The most effective way to protect walls against cannon fire proved to be depth (increasing the width of the defenses) and angles (ensuring that attackers could only fire on walls at an oblique angle, not square on). Initially, walls were lowered and backed, in front and behind, with earth. Towers were reformed into triangular bastions. This design matured into the trace italienne. Star-shaped fortresses surrounding towns and even cities with outlying defenses proved very difficult to capture, even for a well-equipped army. Fortresses built in this style throughout the 16th century did not become fully obsolete until the 19th century, and were still in use throughout World War I (though modified for 20th-century warfare). During World War II, trace italienne fortresses could still present a formidable challenge, for example, in the last days of World War II, during the Battle in Berlin, that saw some of the heaviest urban fighting of the war, the Soviets did not attempt to storm the Spandau Citadel (built between 1559 and 1594), but chose to invest it and negotiate its surrender.
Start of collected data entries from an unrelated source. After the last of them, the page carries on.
(** The part of [class_hook] that follows the update of the hierarchy
    leaves the hierarchy alone. *)
Lemma class_hook_lookup_insert {A} k v (tail : HookM A) self :
  keeps_hierarchy tail →
  class_hierarchy ((set_class_hierarchy k v ≫= λ _, tail) self).1 !! k = Some v.
Proof.
  intros Hk. rewrite bind_unfold. simpl. rewrite Hk. simpl. apply lookup_insert_eq.
Qed.

(** C6, as the code has it.  For a class that is not skipped (not nested in
    a private section, not ignored by override), whose public enums
    normalise and whose declared bases are distinct: the names listed in
    [ignored_bases] that are no declared base are the invalid names; if
    there is one, the hook raises the error that names them and all the
    declared bases; if there is none, the hierarchy entry of the class is
    the qualified names of the declared bases minus the ignored ones,
    followed by the [force_depends] of the override. *)
Theorem ignored_bases_validated gcd gfd ged gpd sp cls self es :
  (cls_parents cls = [] ∨ cls_access_in_parent cls ≠ private) →
  cd_ignore (gcd (class_key (cls_parents cls) (cls_name cls))) = false →
  (∀ s, (class_enums ged sp cls (class_key (cls_parents cls) (cls_name cls))
           (gcd (class_key (cls_parents cls) (cls_name cls))) (cls_enums_public cls) s).2
        = Ok es) →
  NoDup (base_class <$> cls_inherits cls) →
  ∃ invalid,
    NoDup invalid
    ∧ (∀ ib, ib ∈ invalid
             ↔ ib ∈ cd_ignored_bases (gcd (class_key (cls_parents cls) (cls_name cls)))
               ∧ ib ∉ base_class <$> cls_inherits cls)
    ∧ (invalid ≠ [] →
       (class_hook gcd gfd ged gpd sp cls self).2
       = Raise (ValueError
                  (cls_name cls +:+ ": ignored_bases contains non-existant bases "
                   +:+ PyStr.join ", " invalid +:+ "; valid bases are "
                   +:+ PyStr.join ", " (base_class <$> cls_inherits cls))))
    ∧ (invalid = [] →
       class_hierarchy (class_hook gcd gfd ged gpd sp cls self).1
         !! (cls_namespace cls +:+ "::" +:+ cls_name cls)
       = Some ((base_qualname (cls_namespace cls)
                  (cd_base_qualnames (gcd (class_key (cls_parents cls) (cls_name cls))))
                  <$> filter (λ class, class ∉ cd_ignored_bases
                                         (gcd (class_key (cls_parents cls) (cls_name cls))))
                        (base_class <$> cls_inherits cls))
               ++ cd_force_depends (gcd (class_key (cls_parents cls) (cls_name cls))))).
Proof.
  set (cls_key := class_key (cls_parents cls) (cls_name cls)).
  set (class_data := gcd cls_key).
  intros Hnest Hign Henums Hnd.
  set (inherits := qualify_base (cls_namespace cls) (cd_base_qualnames class_data)
                     <$> cls_inherits cls).
  destruct (ignored_bases_dict_spec (cd_ignored_bases class_data)) as (Hd1 & Hd2 & Hd3).
  destruct (filter_bases_spec inherits (ignored_bases_dict (cd_ignored_bases class_data)))
    as (Hf1 & Hf2 & Hf3); [by unfold inherits; rewrite qualify_base_class|done|done|].
  unfold inherits in Hf3. rewrite qualify_base_class in Hf3. fold inherits in Hf3.
  exists (Dict.keys (filter_bases inherits
                       (ignored_bases_dict (cd_ignored_bases class_data))).2).
  split; [done|]. split; [intros ib; by rewrite Hf3, Hd3|].
  unfold class_hook. fold cls_key. fold class_data. fold inherits.
  assert (Hskip : negb (bool_decide (cls_parents cls = []))
                  && bool_decide (cls_access_in_parent cls = private) = false).
  { destruct Hnest as [Hp|Ha].
    - by rewrite bool_decide_eq_true_2.
    - rewrite (bool_decide_eq_false_2 _ Ha). apply andb_false_r. }
  rewrite Hskip, Hign. rewrite bind_unfold.
  destruct (add_subpackage_Ok (cd_subpackage class_data) self)
    as (self1 & var & Hsub & Hh1).
  rewrite Hsub. rewrite bind_unfold.
  pose proof (class_enums_state ged sp cls cls_key class_data
                (cls_enums_public cls) self1) as Hst.
  specialize (Henums self1).
  destruct (class_enums ged sp cls cls_key class_data (cls_enums_public cls) self1)
    as [self2 r]. simpl in Hst, Henums. subst self2 r.
  destruct (filter_bases inherits (ignored_bases_dict (cd_ignored_bases class_data)))
    as [x_inherits unmatched]. simpl in *.
  split.
  - intros Hne. destruct unmatched as [|kv unmatched]; [done|]. simpl.
    unfold ignored_bases_error, inherits. by rewrite qualify_base_class.
  - intros Hnil. destruct unmatched as [|kv unmatched]; [|done]. simpl.
    rewrite Hf1. unfold inherits.
    rewrite (filter_ext_in _ (λ base, base_class base ∉ cd_ignored_bases class_data))
      by (intros b _; by rewrite Hd3).
    rewrite qualified_kept.
    apply class_hook_lookup_insert.
    repeat (apply keeps_bind;
            [first [apply keeps_methods_loop|apply keeps_properties_loop]|intros ?]).
    apply keeps_ret.
Qed.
However, the cost of building such vast modern fortifications was incredibly high, and was often too much for individual cities to undertake. Many were bankrupted in the process of building them; others, such as Siena, spent so much money on fortifications that they were unable to maintain their armies properly, and so lost their wars anyway. Nonetheless, innumerable large and impressive fortresses were built throughout northern Italy in the first decades of the 16th century to resist repeated French invasions that became known as the Italian Wars. Many stand to this day.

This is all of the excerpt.